======== Task material
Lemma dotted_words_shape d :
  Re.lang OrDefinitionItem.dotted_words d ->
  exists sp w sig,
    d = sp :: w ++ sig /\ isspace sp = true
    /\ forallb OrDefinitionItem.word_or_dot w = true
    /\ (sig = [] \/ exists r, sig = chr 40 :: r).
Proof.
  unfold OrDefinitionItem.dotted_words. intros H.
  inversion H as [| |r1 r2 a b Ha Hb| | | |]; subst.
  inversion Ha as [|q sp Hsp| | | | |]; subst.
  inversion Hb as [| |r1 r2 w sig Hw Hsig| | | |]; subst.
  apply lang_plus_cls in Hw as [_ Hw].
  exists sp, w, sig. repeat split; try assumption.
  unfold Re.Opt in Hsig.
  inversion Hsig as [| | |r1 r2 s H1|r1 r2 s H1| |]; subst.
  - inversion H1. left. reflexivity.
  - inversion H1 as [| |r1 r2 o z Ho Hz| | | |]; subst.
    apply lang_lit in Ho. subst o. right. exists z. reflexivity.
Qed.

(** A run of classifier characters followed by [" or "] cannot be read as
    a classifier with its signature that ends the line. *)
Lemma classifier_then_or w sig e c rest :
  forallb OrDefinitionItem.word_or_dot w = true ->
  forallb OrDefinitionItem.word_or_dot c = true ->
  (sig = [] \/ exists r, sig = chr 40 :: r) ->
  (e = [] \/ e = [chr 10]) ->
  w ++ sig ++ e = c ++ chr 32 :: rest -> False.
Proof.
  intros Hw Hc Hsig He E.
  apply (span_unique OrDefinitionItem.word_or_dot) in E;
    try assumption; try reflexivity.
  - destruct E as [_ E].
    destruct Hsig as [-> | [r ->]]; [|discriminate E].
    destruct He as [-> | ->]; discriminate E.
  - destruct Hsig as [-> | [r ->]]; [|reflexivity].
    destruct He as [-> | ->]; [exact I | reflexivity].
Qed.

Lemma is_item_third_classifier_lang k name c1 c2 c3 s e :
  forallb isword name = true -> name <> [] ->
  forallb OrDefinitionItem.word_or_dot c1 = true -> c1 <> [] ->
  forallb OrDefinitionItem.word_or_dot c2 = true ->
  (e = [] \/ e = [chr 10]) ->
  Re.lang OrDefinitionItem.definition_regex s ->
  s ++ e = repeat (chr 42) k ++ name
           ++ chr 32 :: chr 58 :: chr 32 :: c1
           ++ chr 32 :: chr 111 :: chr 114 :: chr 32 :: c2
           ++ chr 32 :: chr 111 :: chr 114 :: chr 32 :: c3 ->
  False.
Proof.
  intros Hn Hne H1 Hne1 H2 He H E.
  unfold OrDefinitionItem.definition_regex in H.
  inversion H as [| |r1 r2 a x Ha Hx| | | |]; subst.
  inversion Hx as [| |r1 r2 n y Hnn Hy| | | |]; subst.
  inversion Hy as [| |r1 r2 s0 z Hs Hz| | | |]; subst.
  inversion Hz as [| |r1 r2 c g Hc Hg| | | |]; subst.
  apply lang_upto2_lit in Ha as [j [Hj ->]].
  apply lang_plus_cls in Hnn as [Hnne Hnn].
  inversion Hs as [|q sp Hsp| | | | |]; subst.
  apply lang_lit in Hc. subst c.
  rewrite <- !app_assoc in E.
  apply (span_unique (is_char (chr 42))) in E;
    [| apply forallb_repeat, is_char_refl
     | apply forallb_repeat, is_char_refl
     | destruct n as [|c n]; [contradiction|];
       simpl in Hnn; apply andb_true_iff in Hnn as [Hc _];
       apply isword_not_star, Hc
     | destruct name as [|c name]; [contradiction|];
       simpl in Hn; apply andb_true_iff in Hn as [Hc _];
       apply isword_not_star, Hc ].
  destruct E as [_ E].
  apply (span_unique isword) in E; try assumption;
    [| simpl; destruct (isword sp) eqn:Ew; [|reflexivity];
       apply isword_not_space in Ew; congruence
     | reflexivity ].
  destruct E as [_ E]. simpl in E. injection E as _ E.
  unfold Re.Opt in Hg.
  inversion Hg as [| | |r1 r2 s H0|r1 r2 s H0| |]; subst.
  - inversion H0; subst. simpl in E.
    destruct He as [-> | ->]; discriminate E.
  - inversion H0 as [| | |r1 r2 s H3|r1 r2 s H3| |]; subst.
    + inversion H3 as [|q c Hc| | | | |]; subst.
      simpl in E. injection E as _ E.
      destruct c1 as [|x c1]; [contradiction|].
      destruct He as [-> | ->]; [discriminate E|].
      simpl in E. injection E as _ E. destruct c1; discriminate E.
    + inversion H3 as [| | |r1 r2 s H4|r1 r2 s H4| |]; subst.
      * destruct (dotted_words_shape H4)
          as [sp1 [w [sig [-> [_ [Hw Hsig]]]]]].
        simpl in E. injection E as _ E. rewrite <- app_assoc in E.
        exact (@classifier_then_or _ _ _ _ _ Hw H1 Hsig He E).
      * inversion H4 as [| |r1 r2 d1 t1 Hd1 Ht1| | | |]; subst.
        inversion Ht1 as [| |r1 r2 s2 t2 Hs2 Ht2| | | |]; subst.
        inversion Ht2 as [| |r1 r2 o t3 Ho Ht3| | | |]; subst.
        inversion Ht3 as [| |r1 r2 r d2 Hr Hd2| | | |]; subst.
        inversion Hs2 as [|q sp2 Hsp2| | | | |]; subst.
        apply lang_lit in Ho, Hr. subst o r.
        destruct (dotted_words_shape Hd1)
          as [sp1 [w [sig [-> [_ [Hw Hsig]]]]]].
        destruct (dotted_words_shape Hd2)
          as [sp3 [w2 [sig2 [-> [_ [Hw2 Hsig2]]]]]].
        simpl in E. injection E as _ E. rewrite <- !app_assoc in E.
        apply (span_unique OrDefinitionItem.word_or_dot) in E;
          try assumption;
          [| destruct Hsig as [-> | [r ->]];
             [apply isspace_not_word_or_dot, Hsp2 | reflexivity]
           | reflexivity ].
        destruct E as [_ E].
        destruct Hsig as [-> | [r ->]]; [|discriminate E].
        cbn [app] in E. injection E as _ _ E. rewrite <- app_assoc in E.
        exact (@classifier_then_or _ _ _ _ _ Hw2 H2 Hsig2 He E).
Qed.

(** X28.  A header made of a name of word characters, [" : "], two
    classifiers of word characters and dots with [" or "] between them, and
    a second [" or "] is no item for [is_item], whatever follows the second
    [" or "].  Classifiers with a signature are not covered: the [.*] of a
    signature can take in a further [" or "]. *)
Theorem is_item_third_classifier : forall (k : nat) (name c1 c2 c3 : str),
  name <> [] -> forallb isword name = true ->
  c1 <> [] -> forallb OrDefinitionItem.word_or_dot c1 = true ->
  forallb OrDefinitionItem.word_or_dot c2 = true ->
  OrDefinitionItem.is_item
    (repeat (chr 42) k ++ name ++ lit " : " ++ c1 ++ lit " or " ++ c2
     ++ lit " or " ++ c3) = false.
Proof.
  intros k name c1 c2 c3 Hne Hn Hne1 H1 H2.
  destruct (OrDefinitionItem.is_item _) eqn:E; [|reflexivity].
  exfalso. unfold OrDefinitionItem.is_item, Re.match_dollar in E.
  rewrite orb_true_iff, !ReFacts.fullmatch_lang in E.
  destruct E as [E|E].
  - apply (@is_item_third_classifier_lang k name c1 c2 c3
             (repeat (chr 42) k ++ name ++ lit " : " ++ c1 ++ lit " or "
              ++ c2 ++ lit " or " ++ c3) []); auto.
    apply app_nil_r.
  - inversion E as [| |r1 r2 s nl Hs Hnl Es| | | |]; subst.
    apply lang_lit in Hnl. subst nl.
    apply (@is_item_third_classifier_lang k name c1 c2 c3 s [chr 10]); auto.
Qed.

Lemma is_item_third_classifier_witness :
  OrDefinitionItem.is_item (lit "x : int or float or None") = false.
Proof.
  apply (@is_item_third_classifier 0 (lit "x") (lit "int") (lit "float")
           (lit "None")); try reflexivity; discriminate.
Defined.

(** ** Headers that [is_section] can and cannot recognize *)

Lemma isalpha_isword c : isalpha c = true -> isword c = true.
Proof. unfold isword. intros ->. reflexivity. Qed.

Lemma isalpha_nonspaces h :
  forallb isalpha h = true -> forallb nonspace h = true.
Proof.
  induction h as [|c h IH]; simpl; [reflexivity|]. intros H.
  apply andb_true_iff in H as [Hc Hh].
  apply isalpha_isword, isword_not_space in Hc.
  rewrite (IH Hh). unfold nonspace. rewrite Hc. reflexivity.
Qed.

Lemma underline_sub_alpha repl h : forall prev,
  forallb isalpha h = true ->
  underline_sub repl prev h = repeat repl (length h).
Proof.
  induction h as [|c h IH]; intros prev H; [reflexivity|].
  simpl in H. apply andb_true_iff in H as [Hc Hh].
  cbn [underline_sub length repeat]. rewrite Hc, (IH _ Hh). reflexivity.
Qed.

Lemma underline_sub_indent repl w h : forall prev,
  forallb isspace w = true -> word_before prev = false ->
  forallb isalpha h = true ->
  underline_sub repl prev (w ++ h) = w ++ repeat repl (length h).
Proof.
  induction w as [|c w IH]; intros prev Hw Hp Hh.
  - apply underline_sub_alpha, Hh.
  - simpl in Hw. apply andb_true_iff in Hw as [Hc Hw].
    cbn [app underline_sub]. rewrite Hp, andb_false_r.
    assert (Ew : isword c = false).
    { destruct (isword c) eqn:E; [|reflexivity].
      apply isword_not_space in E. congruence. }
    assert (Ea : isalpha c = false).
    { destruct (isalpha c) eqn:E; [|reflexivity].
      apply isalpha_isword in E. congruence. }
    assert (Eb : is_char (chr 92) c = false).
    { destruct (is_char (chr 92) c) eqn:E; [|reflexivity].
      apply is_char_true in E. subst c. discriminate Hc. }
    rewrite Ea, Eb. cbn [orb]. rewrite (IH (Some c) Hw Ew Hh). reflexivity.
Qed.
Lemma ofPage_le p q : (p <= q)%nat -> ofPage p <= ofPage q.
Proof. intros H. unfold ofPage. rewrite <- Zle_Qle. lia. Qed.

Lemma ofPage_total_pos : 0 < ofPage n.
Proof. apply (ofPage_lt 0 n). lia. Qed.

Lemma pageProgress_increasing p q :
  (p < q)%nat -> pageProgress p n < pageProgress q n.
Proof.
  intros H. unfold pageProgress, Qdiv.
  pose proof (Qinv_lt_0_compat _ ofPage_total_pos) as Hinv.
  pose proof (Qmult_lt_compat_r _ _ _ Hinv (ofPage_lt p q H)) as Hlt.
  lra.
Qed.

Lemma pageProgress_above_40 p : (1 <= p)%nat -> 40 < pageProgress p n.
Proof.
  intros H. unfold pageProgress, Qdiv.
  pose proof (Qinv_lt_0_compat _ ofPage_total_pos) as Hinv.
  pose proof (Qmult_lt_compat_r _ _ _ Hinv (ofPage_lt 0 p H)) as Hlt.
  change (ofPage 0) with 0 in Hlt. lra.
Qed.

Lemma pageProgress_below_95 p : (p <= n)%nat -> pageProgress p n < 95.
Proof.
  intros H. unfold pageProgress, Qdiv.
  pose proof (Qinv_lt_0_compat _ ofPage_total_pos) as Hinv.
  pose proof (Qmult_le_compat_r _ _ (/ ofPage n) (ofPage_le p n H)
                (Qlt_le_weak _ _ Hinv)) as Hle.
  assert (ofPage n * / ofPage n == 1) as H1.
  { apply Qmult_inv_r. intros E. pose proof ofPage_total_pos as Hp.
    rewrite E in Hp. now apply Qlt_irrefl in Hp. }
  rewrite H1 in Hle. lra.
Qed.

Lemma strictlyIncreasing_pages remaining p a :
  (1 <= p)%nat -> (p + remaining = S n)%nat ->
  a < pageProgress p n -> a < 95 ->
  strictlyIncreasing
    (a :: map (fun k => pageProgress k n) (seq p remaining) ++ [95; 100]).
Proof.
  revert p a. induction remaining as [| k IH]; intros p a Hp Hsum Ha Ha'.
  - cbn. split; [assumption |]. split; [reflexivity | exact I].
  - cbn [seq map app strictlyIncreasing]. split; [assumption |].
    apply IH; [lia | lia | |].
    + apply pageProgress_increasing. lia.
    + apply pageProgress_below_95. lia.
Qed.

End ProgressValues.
================
======== Task material
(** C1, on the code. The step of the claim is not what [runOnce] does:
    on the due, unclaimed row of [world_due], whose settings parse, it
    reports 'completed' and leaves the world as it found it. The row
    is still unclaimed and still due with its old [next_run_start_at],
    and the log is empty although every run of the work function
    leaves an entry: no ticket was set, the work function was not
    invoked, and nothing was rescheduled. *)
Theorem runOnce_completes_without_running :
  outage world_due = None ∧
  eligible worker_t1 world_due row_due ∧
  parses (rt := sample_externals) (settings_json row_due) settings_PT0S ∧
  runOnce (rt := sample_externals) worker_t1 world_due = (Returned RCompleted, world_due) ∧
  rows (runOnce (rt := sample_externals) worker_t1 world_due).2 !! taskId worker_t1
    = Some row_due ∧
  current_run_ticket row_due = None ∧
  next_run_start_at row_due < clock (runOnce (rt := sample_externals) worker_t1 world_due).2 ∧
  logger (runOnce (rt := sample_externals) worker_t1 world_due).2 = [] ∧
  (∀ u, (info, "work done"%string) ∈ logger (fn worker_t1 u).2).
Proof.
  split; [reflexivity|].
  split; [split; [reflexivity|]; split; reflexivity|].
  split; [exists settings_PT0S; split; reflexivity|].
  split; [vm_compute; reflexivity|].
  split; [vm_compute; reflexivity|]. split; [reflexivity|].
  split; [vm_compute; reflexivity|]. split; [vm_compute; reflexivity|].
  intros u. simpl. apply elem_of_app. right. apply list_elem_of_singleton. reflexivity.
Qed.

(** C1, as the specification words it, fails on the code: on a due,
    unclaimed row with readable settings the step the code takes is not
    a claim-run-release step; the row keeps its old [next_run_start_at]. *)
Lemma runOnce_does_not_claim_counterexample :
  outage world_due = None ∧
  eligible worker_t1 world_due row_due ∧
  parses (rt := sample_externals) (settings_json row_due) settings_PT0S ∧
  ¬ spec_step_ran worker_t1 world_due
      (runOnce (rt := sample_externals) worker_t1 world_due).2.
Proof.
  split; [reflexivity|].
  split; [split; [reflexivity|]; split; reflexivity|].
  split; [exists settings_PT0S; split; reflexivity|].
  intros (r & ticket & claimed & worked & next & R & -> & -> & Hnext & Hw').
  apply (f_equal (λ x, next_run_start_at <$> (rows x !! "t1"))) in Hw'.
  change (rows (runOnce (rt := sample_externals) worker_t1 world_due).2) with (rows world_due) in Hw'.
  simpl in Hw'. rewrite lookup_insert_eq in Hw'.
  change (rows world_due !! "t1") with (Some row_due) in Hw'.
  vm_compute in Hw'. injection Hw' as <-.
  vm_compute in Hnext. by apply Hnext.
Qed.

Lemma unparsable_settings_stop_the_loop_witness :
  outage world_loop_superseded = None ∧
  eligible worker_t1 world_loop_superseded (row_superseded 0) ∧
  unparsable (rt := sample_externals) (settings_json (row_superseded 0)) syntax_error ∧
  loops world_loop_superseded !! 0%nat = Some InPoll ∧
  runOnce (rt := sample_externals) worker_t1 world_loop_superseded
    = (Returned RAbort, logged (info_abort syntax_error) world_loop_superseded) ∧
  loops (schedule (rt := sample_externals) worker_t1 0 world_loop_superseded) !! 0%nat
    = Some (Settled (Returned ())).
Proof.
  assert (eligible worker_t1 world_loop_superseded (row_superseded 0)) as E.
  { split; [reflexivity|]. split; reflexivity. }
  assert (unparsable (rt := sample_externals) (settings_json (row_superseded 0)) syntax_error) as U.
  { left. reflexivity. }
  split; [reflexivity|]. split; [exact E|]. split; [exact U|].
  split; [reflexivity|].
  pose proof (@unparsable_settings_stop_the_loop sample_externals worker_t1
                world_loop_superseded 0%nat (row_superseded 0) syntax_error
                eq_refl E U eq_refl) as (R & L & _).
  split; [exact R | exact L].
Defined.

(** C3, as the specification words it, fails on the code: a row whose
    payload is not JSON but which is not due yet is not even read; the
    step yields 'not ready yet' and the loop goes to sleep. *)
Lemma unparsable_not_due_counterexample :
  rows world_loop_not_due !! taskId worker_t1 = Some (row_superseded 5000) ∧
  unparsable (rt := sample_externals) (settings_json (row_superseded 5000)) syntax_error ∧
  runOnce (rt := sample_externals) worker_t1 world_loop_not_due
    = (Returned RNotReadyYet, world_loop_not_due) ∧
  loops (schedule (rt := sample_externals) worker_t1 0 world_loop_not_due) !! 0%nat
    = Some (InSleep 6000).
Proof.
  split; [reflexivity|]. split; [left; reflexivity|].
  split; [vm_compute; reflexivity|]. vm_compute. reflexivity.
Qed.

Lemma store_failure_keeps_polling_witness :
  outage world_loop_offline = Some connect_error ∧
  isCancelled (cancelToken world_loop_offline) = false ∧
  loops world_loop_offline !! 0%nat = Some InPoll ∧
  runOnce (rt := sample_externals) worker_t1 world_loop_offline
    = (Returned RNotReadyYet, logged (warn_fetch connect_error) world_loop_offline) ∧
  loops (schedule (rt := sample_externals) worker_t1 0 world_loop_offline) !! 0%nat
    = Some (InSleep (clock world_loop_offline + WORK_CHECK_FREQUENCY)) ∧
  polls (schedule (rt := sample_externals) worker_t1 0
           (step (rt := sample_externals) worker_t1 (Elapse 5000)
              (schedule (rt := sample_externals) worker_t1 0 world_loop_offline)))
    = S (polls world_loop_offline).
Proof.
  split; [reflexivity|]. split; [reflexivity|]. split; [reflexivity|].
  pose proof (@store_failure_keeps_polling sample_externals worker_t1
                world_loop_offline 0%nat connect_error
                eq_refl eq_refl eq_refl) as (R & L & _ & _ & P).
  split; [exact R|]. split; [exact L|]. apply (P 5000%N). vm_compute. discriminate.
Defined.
================
* _Activity_
Could you return exactly the lines above from the line with "payload is not" to the line with "world_loop_not_due) !! 0%nat", both included, and nothing else?

* _Answer below_
    payload is not JSON but which is not due yet is not even read; the
    step yields 'not ready yet' and the loop goes to sleep. *)
Lemma unparsable_not_due_counterexample :
  rows world_loop_not_due !! taskId worker_t1 = Some (row_superseded 5000) ∧
  unparsable (rt := sample_externals) (settings_json (row_superseded 5000)) syntax_error ∧
  runOnce (rt := sample_externals) worker_t1 world_loop_not_due
    = (Returned RNotReadyYet, world_loop_not_due) ∧
  loops (schedule (rt := sample_externals) worker_t1 0 world_loop_not_due) !! 0%nat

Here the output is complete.